### Prompt
Please write out every record below exactly as it stands.

[Stored data]
Definition byAttempt (r : RevocationRow) : bool := sql_eq (vo_cleanupAttemptId r) (Some cleanupAttemptId).
Definition completedBefore (db : AccDb) : bool :=
  existsb (fun e => bool_decide (ev_eventType e = access_revocation_cleanup_completed) && sql_eq (ev_subjectUserId e) (Some userId)
    && sql_eq (ev_revocationId e) (Some revocationId) && sql_eq (ev_cleanupAttemptId e) (Some cleanupAttemptId)) (ac_events db).
Definition completeStatements (completedEventId : string) : list AccStmt :=
  [updateRevocation userId revocationId (fun _ r => byAttempt r && isNull (vo_cleanupCompletedAt r)) (set_completed now);
   insertRevocationEvent userId revocationId
     (fun db r => byAttempt r && match vo_cleanupCompletedAt r with Some t => t =? now | None => false end && negb (completedBefore db))
     (fun db r => revocationEvent db completedEventId access_revocation_cleanup_completed userId r None (vo_cleanupAttemptId r)
        (Some "cleanup_completed") (nullish (vo_cleanupCompletedAt r) now))].

(** [cleanupEventSelect]: the event of an attempt that still holds the cleanup. *)
Definition cleanupEvent (eventId : string) (type : AccessEventType) (actor : option string) (why : string) : AccStmt :=
  insertRevocationEvent userId revocationId
    (fun _ r => byAttempt r && negb (isNull (vo_cleanupStartedAt r)) && isNull (vo_cleanupCompletedAt r))
    (fun db r => revocationEvent db eventId type userId r actor (Some cleanupAttemptId) (Some why) now).
Definition failureStatements (eventId : string) (actor : option string) (why : string) : list AccStmt :=
  [cleanupEvent eventId access_revocation_cleanup_failed actor why;
   updateRevocation userId revocationId
     (fun db r => byAttempt r && eventExists eventId access_revocation_cleanup_failed db) (fun r => set_attempt r None)].
Definition cleanupFence : AccDb -> bool :=
  revocation_where (fun r => byAttempt r && isNull (vo_cleanupCompletedAt r)) userId revocationId.
End revocation.
Definition Acc (A : Type) : Type := Req AccCall AccDb (result AccError A).
Definition acc_ok {A} (a : A) : Acc A := Done (Ok a).
Definition acc_throw {A} (e : AccError) : Acc A := Done (Err e).
Definition acc_refuse {A} (status : Z) (code : string) : Acc A := Done (refused status code).
Definition acc_lift {A} (r : result AccError A) : Acc A := Done r.
(** A batch: a constraint it violates is thrown. *)
Definition acc_write (stmts : list AccStmt) : Acc (list bool) :=
  out <-- transaction (run_acc_batch stmts); match out with Ok rows => acc_ok rows | Err c => acc_throw (ae_d1 c) end.

(** * Validation *)

Definition validId (value code : string) : result AccError string :=
  let id := trim value in
  if negb (truthy id) || (255 <? Z.of_nat (String.length id)) then refused 400 code else Ok id.
Definition validUserId (value : string) : result AccError string := validId value "invalid_user_id".
Definition validRevocationId (value : string) : result AccError string := validId value "invalid_access_revocation_id".
Definition reason_start (n : N) : bool := in_range 97 122 n || in_range 48 57 n.
Definition reason_unit (n : N) : bool := reason_start n || existsb (N.eqb n) (code_units "._:-").
(** [^[a-z0-9][a-z0-9._:-]{0,119}$]. *)
Definition validReason (value : string) : result AccError string :=
  let reason := trim value in
  match code_units reason with
  | first :: rest =>
      if reason_start first && forallb reason_unit rest && (Nat.leb (length rest) 119)
      then Ok reason else refused 400 "invalid_access_reason"
  | [] => refused 400 "invalid_access_reason"
  end.
Definition validNow (code : string) (value : Z) : result AccError Z :=
  if negb (safe_integer value) || (value <? 0) then refused 500 code else Ok value.
Definition readClock (code : string) : Acc Z := now <-- call DateNow; acc_lift (validNow code now).

(** [cleanupFailureReason] and [ambiguousCleanupFailureReason]: the error's code in
    the characters of a reason, its other runs one underscore. *)
Fixpoint underscored (within : bool) (s : string) : string :=
  match s with
  | EmptyString => ""
  | String c s' =>
      if reason_unit (N_of_ascii c) then String c (underscored false s')
      else if within then underscored true s' else String "_" (underscored true s')
  end.
Definition first_units (n : nat) (s : string) : string := String.substring 0 n s.
Definition cleanupFailureReason (e : AccError) : string :=
  let code := nullish (error_code e) "unexpected_error" in
  first_units 120 ("cleanup_" +:+ or_str (underscored false (toLowerCase code)) "unexpected_error").
Definition ambiguousCleanupFailureReason (e : AccError) : string := first_units 120 ("ambiguous_" +:+ cleanupFailureReason e).

Definition staleRevocation : AccError := ae_app (refusal 409 "stale_access_revocation").
Definition adminRequiredError : AccError := ae_app (refusal 403 "admin_required").
Definition lastActiveAdminError : AccError := ae_app (refusal 409 "last_active_admin").
Definition userNotFound : AccError := ae_app (refusal 404 "user_not_found").

(** * lib/access-revocation-store.ts *)

(** Classifies a revocation that inserted nothing. *)
Definition revocationFailure (userId actorUserId : string) : Req AccCall AccDb AccError :=
  isAdmin <-- query (fun db => activeAdministrator db actorUserId);
  if negb isAdmin then Done adminRequiredError else
  target <-- query (fun db => (option_map pu_deletedAt (ac_users db !! userId), isNull (ac_revocations db !! userId)));
  match fst target with
  | Some None =>
      if negb (snd target) then Done (ae_app (refusal 409 "access_already_revoked")) else
      lastAdmin <-- query (fun db => isLastActiveAdmin db userId);
      if lastAdmin : bool then Done lastActiveAdminError
      else Done (ae_app (refusal 409 "access_revocation_conflict"))
  | _ => Done userNotFound
  end.
Definition revokeAccount (revocationId blockedEventId userId0 actor0 reason0 : string) : Acc string :=
  now <-! readClock "invalid_timestamp";
  userId <-! acc_lift (validUserId userId0);
  actorUserId <-! acc_lift (validUserId actor0);
  reason <-! acc_lift (validReason reason0);
  rows <-! acc_write (revokeStatements userId actorUserId reason revocationId blockedEventId now);
  match rows with
  | true :: _ => acc_ok revocationId
  | _ => e <-- revocationFailure userId actorUserId; acc_throw e
  end.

### Completed task
Definition byAttempt (r : RevocationRow) : bool := sql_eq (vo_cleanupAttemptId r) (Some cleanupAttemptId).
Definition completedBefore (db : AccDb) : bool :=
  existsb (fun e => bool_decide (ev_eventType e = access_revocation_cleanup_completed) && sql_eq (ev_subjectUserId e) (Some userId)
    && sql_eq (ev_revocationId e) (Some revocationId) && sql_eq (ev_cleanupAttemptId e) (Some cleanupAttemptId)) (ac_events db).
Definition completeStatements (completedEventId : string) : list AccStmt :=
  [updateRevocation userId revocationId (fun _ r => byAttempt r && isNull (vo_cleanupCompletedAt r)) (set_completed now);
   insertRevocationEvent userId revocationId
     (fun db r => byAttempt r && match vo_cleanupCompletedAt r with Some t => t =? now | None => false end && negb (completedBefore db))
     (fun db r => revocationEvent db completedEventId access_revocation_cleanup_completed userId r None (vo_cleanupAttemptId r)
        (Some "cleanup_completed") (nullish (vo_cleanupCompletedAt r) now))].

(** [cleanupEventSelect]: the event of an attempt that still holds the cleanup. *)
Definition cleanupEvent (eventId : string) (type : AccessEventType) (actor : option string) (why : string) : AccStmt :=
  insertRevocationEvent userId revocationId
    (fun _ r => byAttempt r && negb (isNull (vo_cleanupStartedAt r)) && isNull (vo_cleanupCompletedAt r))
    (fun db r => revocationEvent db eventId type userId r actor (Some cleanupAttemptId) (Some why) now).
Definition failureStatements (eventId : string) (actor : option string) (why : string) : list AccStmt :=
  [cleanupEvent eventId access_revocation_cleanup_failed actor why;
   updateRevocation userId revocationId
     (fun db r => byAttempt r && eventExists eventId access_revocation_cleanup_failed db) (fun r => set_attempt r None)].
Definition cleanupFence : AccDb -> bool :=
  revocation_where (fun r => byAttempt r && isNull (vo_cleanupCompletedAt r)) userId revocationId.
End revocation.
Definition Acc (A : Type) : Type := Req AccCall AccDb (result AccError A).
Definition acc_ok {A} (a : A) : Acc A := Done (Ok a).
Definition acc_throw {A} (e : AccError) : Acc A := Done (Err e).
Definition acc_refuse {A} (status : Z) (code : string) : Acc A := Done (refused status code).
Definition acc_lift {A} (r : result AccError A) : Acc A := Done r.
(** A batch: a constraint it violates is thrown. *)
Definition acc_write (stmts : list AccStmt) : Acc (list bool) :=
  out <-- transaction (run_acc_batch stmts); match out with Ok rows => acc_ok rows | Err c => acc_throw (ae_d1 c) end.

(** * Validation *)

Definition validId (value code : string) : result AccError string :=
  let id := trim value in
  if negb (truthy id) || (255 <? Z.of_nat (String.length id)) then refused 400 code else Ok id.
Definition validUserId (value : string) : result AccError string := validId value "invalid_user_id".
Definition validRevocationId (value : string) : result AccError string := validId value "invalid_access_revocation_id".
Definition reason_start (n : N) : bool := in_range 97 122 n || in_range 48 57 n.
Definition reason_unit (n : N) : bool := reason_start n || existsb (N.eqb n) (code_units "._:-").
(** [^[a-z0-9][a-z0-9._:-]{0,119}$]. *)
Definition validReason (value : string) : result AccError string :=
  let reason := trim value in
  match code_units reason with
  | first :: rest =>
      if reason_start first && forallb reason_unit rest && (Nat.leb (length rest) 119)
      then Ok reason else refused 400 "invalid_access_reason"
  | [] => refused 400 "invalid_access_reason"
  end.
Definition validNow (code : string) (value : Z) : result AccError Z :=
  if negb (safe_integer value) || (value <? 0) then refused 500 code else Ok value.
Definition readClock (code : string) : Acc Z := now <-- call DateNow; acc_lift (validNow code now).

(** [cleanupFailureReason] and [ambiguousCleanupFailureReason]: the error's code in
    the characters of a reason, its other runs one underscore. *)
Fixpoint underscored (within : bool) (s : string) : string :=
  match s with
  | EmptyString => ""
  | String c s' =>
      if reason_unit (N_of_ascii c) then String c (underscored false s')
      else if within then underscored true s' else String "_" (underscored true s')
  end.
Definition first_units (n : nat) (s : string) : string := String.substring 0 n s.
Definition cleanupFailureReason (e : AccError) : string :=
  let code := nullish (error_code e) "unexpected_error" in
  first_units 120 ("cleanup_" +:+ or_str (underscored false (toLowerCase code)) "unexpected_error").
Definition ambiguousCleanupFailureReason (e : AccError) : string := first_units 120 ("ambiguous_" +:+ cleanupFailureReason e).

Definition staleRevocation : AccError := ae_app (refusal 409 "stale_access_revocation").
Definition adminRequiredError : AccError := ae_app (refusal 403 "admin_required").
Definition lastActiveAdminError : AccError := ae_app (refusal 409 "last_active_admin").
Definition userNotFound : AccError := ae_app (refusal 404 "user_not_found").

(** * lib/access-revocation-store.ts *)

(** Classifies a revocation that inserted nothing. *)
Definition revocationFailure (userId actorUserId : string) : Req AccCall AccDb AccError :=
  isAdmin <-- query (fun db => activeAdministrator db actorUserId);
  if negb isAdmin then Done adminRequiredError else
  target <-- query (fun db => (option_map pu_deletedAt (ac_users db !! userId), isNull (ac_revocations db !! userId)));
  match fst target with
  | Some None =>
      if negb (snd target) then Done (ae_app (refusal 409 "access_already_revoked")) else
      lastAdmin <-- query (fun db => isLastActiveAdmin db userId);
      if lastAdmin : bool then Done lastActiveAdminError
      else Done (ae_app (refusal 409 "access_revocation_conflict"))
  | _ => Done userNotFound
  end.
Definition revokeAccount (revocationId blockedEventId userId0 actor0 reason0 : string) : Acc string :=
  now <-! readClock "invalid_timestamp";
  userId <-! acc_lift (validUserId userId0);
  actorUserId <-! acc_lift (validUserId actor0);
  reason <-! acc_lift (validReason reason0);
  rows <-! acc_write (revokeStatements userId actorUserId reason revocationId blockedEventId now);
  match rows with
  | true :: _ => acc_ok revocationId
  | _ => e <-- revocationFailure userId actorUserId; acc_throw e
  end.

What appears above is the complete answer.